Accounting for corporate finance: offsetting: examples
A company, D Ltd, both sells goods to, and buys goods from, another company, E Ltd. At its year end, it owes £300,000 to E Ltd and is owed £50,000. The practice of D Ltd is to settle each invoice from E Ltd as it falls due for payment; E Ltd does the same.
D Ltd cannot net off these amounts in its balance sheet. For offsetting to be possible, there must be a legally enforceable right of set-off - in words, if E Ltd sued for the money it was owed, D Ltd could offset the £50,000 it was owed and pay only £250,000. But even if such a right existed, there is still no intention by the company to settle on a net basis.

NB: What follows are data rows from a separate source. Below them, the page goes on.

Lemma serve_pac_advances net c h r : advances (F := F) (serve_pac (W := W) net c h r).
Proof.
  intros s. unfold serve_pac, modify. cbn [snd].
  pose proof (pac_calls h (store (accounts s)) (writer s) r (t_pac net) (s_check c) (s_store c)) as H.
  by destruct (Pac.ServeHTTP _ _ _ _ _ _ _) as [[w h'] st].
Qed.

Lemma handleRequest_advances (net : HNet) c r : advances (F := F) (HttpProxy.handleRequest (W := W) net c r).
Proof.
  unfold HttpProxy.handleRequest, proxy_request, authenticate, ask_for_credentials, HttpProxy.admission.
  unfold handleConnect, handleHTTP, refuse, respond.
  apply advances_bind; [advance|intros h].
  destruct h as [h|]; [destruct (is_pac r); [apply serve_pac_advances|]|]; advance.
Qed.
End Proxies.

(** ** From users.json to the targets *)

Section Whole.
Context {F : Type} {GF : GoFloat F} {UC : Unicode} {MO : MapOrder} {AE : AuthEnv} {ZN : Zone} {UJ : UsageJSON}
  {W : Type} {RW : ResponseWriter W}.

(** The address is in one of the networks that the entries name. *)
Definition listed (entries : list string) (addr : string) : Prop :=
  exists ip entry n, parseIP addr = Some ip /\ In entry entries /\ parseCIDR entry = Ok n /\
    Contains_ip n ip = true.

(** What users.json must say of a client before it may reach a target: its address is
    allowed, its name (in any case) is that of an enabled entry, its password has the
    SHA-256 of one that bcrypt accepts for this entry, and it is a super admin at a
    registered address or within the limits of the entry, when these are checked. *)
Definition entitled (cfg : UsersConfig) (ck : SessionClock json_bytes) (acc : Accounts F)
    (addr name password : string) : Prop :=
  (IPWhitelist cfg = [] \/ listed (IPWhitelist cfg) addr) /\
  exists user, selected (Users cfg) (ToLower name) = Some user /\
    (exists p, Sum256 (bytes_of_string p) = Sum256 (bytes_of_string password) /\
       bcrypt_ok (PasswordHash user) p = true) /\
    (Role user = "super_admin" /\ listed (SuperAdminIPs cfg) addr \/
     exists a, bandwidth a = bandwidth acc /\ rtc store_call (store acc) (store a) /\
       within_limits ck name (Some user) a).

(** The store holds what the file says. *)
Definition reads (cfg : UsersConfig) (s : UserStore F) : Prop :=
  (forall name, GetUser s name = selected (Users cfg) (ToLower name)) /\
  Forall2 (fun e n => parseCIDR e = Ok n) (IPWhitelist cfg) (ipWhitelist s) /\
  Forall2 (fun e n => parseCIDR e = Ok n) (SuperAdminIPs cfg) (superAdminIPs s) /\ cache_sound s.

Lemma reads_same cfg s0 s : same_tables s0 s -> reads cfg s0 -> reads cfg s.
Proof.
  intros (Hu & Hw & Ha & _ & Hk) (H1 & H2 & H3 & _). unfold reads, GetUser. rewrite Hu, Hw, Ha. by split_and!.
Qed.

Lemma reads_call cfg s s' : store_call s s' -> reads cfg s -> reads cfg s'.
Proof.
  intros Hc Hr. apply (reads_same cfg s); [|done]. apply (same_tables_call s s s' Hc).
  by split_and!; try apply Hr.
Qed.

Lemma listed_in entries nets addr ip :
  Forall2 (fun e n => parseCIDR e = Ok n) entries nets -> parseIP addr = Some ip ->
  existsb (fun n => Contains_ip n ip) nets = true -> listed entries addr.
Proof.
  intros H2 Hip (n & Hn & Hc)%existsb_exists. apply list_elem_of_In in Hn.
  apply list_elem_of_lookup in Hn as [i Hi]. destruct (Forall2_lookup_r _ _ _ _ _ H2 Hi) as (e & He & Hp).
  exists ip, e, n. split_and!; try done. by apply list_elem_of_In, (list_elem_of_lookup_2 _ i).
Qed.

Lemma allowed_listed cfg s addr :
  reads cfg s -> CheckIPAllowed s addr = true -> IPWhitelist cfg = [] \/ listed (IPWhitelist cfg) addr.
Proof.
  intros (_ & Hw & _). unfold CheckIPAllowed. case_decide as Hn.
  - rewrite Hn in Hw. left. by apply Forall2_nil_inv_r in Hw.
  - destruct (parseIP addr) as [ip|] eqn:Eip; [|done]. right. by eapply listed_in.
Qed.

Lemma super_listed cfg s addr :
  reads cfg s -> IsSuperAdminIP s addr <> None -> listed (SuperAdminIPs cfg) addr.
Proof.
  intros (_ & _ & Ha & _). unfold IsSuperAdminIP. case_decide; [done|].
  destruct (parseIP addr) as [ip|] eqn:Eip; [|done]. destruct (existsb _ _) eqn:Ee; [|done].
  intros _. by eapply listed_in.
Qed.

(** A login at a store that reads the file, and the check that follows. *)
Lemma login_entitled cfg ck (acc a : Accounts F) addr name password user :
  reads cfg (store acc) -> CheckIPAllowed (store acc) addr = true ->
  ValidateCredentials (store acc) name password (s_check ck) (s_store ck) = (Some user, store a) ->
  bandwidth a = bandwidth acc ->
  (is_super addr a (Some user) \/ within_limits ck name (Some user) a) ->
  entitled cfg ck acc addr name password.
Proof.
  intros Hr Hip Hv Hb Hl. split; [by eapply allowed_listed|]. exists user.
  pose proof (calls_validate (store acc) name password (s_check ck) (s_store ck)) as Hc. rewrite Hv in Hc.
  pose proof (login_sound (store acc) name password (s_check ck) (s_store ck) user
    ltac:(apply Hr) ltac:(by rewrite Hv)) as [Hu Hp]. split_and!.
  - rewrite <- Hu. symmetry. apply Hr.
  - exact Hp.
  - destruct Hl as [(x & [= <-] & Hrole & Hs)|Hl]; [left|right].
    + split; [done|]. eapply super_listed, Hs. by eapply reads_call.
    + exists a. split_and!; try done. by apply rtc_once.
Qed.

Lemma main_store m c p :
  main m c = ProxiesRunning p ->
  NewUserStore (m.(read_users) (UsersFile (EnvOf (Load (getenv m) (decode_config m))))) (t_users c) = Ok (px_store p).
Proof.
  unfold main. destruct (proxy_mode _).
  2: { unfold runSNIProxyMode. destruct (Validate _ _); [|done]. destruct (SniServer.NewServer _); [|done].
       by destruct (SniServer.Start _ _ _) as [[] ?]. }
  unfold runHTTPSProxyMode. destruct (NewUserStore _ _); [|done]. destruct (NewTracker _ _ _ _) as [w|]; [|done].
  destruct (HttpListener.Start _ _ _ _ _ _ _); [|done]. by intros [= <-].
Qed.

(** C5: the accounts of users.json are the only way through. Whatever the sessions of
    both proxies have done to the store since the start, a request or a session reaches a
    target only with credentials, read from its own header or stream, that entitle it by
    the file that [main] loaded; and what it does to the store in turn are such calls. *)
Theorem access_needs_account m (c : BootClock) (p : ProxyProgram (F := F)) :
  main m c = ProxiesRunning p ->
  exists text cfg, read_users m (UsersFile (EnvOf (Load (getenv m) (decode_config m)))) = Ok text /\
    json_users text = Ok cfg /\
  forall st, rtc store_call (px_store p) st ->
    (forall net ck r (s : HttpProxy.Session F W), store (accounts s) = st ->
       let s' := (HttpProxy.handleRequest net ck r s).2 in
       rtc store_call st (store (accounts s')) /\
       (reached s' <> reached s -> exists name password, parseProxyAuth r = Some (name, password) /\
          entitled cfg ck (accounts s) (RemoteAddr r) name password)) /\
    (forall net ck (s : Socks5.Session F), store (accounts s) = st ->
       let s' := (handleConnection net ck s).2 in
       rtc store_call st (store (accounts s')) /\
       (Socks5.dialled s = None -> Socks5.dialled s' <> None -> exists methods u pw rest,
          inp s = encode_auth methods u pw ++ rest /\ auth_ok methods u pw /\
          entitled cfg ck (accounts s) (remote net) (string_of_bytes u) (string_of_bytes pw))).
Proof.
  intros Hm%main_store.
  destruct (NewUserStore_contents _ _ _ Hm) as (text & cfg & Ht & Hj & Hu & Hw & Ha & _ & _).
  pose proof (NewUserStore_cache _ _ _ Hm) as Hk.
  exists text, cfg. split_and!; [done..|]. intros st Hst.
  assert (reads cfg st) as Hr by (by eapply reads_same; [apply same_tables_calls|]).
  split; intros net ck.
  - intros r s <- s'. split; [apply handleRequest_advances|]. intros Hne. subst s'.
    destruct (HttpProxy.handleRequest net ck r s) as [res s'] eqn:E. cbn [snd] in Hne.
    apply handleRequest_inv in E as [|(u & user & s1 & s2 & a2 & s6 & a6 & Hip & Hau & Hb & _)]; [done|].
    apply authenticate_Ok in Hau as (pw & Hp & Hv & Hbw). exists u, pw. split; [done|].
    apply http_admission_Ok in Hb. by eapply login_entitled.
  - intros s <- s'. split; [apply handleConnection_advances|]. intros Hd Hne. subst s'.
    destruct (handleConnection net ck s) as [res s'] eqn:E. cbn [snd] in Hne.
    destruct (Socks5.dialled s') as [t|] eqn:Et; [|done].
    destruct (handleConnection_admitted net ck s s' res t Hd E Et)
      as (Hip & ms & u & pw & rest & user & a & Hinp & Hok & Hv & Hb & Hl).
    exists ms, u, pw, rest. split_and!; [done..|]. cbn zeta in Hl.
    pose proof (calls_validate (store (accounts s)) (string_of_bytes u) (string_of_bytes pw) (s_check ck) (s_store ck)) as Hc.
    rewrite Hv in Hc. pose proof (login_sound _ _ _ _ _ user ltac:(apply Hr) (f_equal fst Hv)) as [Hus _].
    assert (GetUser (store a) (string_of_bytes u) = Some user) as Eu.
    { rewrite (proj1 (reads_call _ _ _ Hc Hr)), <- (proj1 Hr). exact Hus. }
    rewrite Eu in Hl. by eapply login_entitled.
Qed.
End Whole.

A company buys 500 interest rate futures contracts that are traded on LIFFE. The settlement date for the contracts is in March 2007. In February 2007 the company closes out the position by selling 500 identical contracts. Settlement of the contracts in March 2007 will be via the London Clearing House. On the settlement date, the company’s rights and obligations under the two sets of contract will net off to zero. Because settlement is through a clearing house, the cash flows are in effect equivalent to a single net amount (of zero) and there is no exposure to credit or liquidity risk. If the company drew up a balance sheet at, say, 28 February 2007, it could offset the asset and liability in its balance sheet.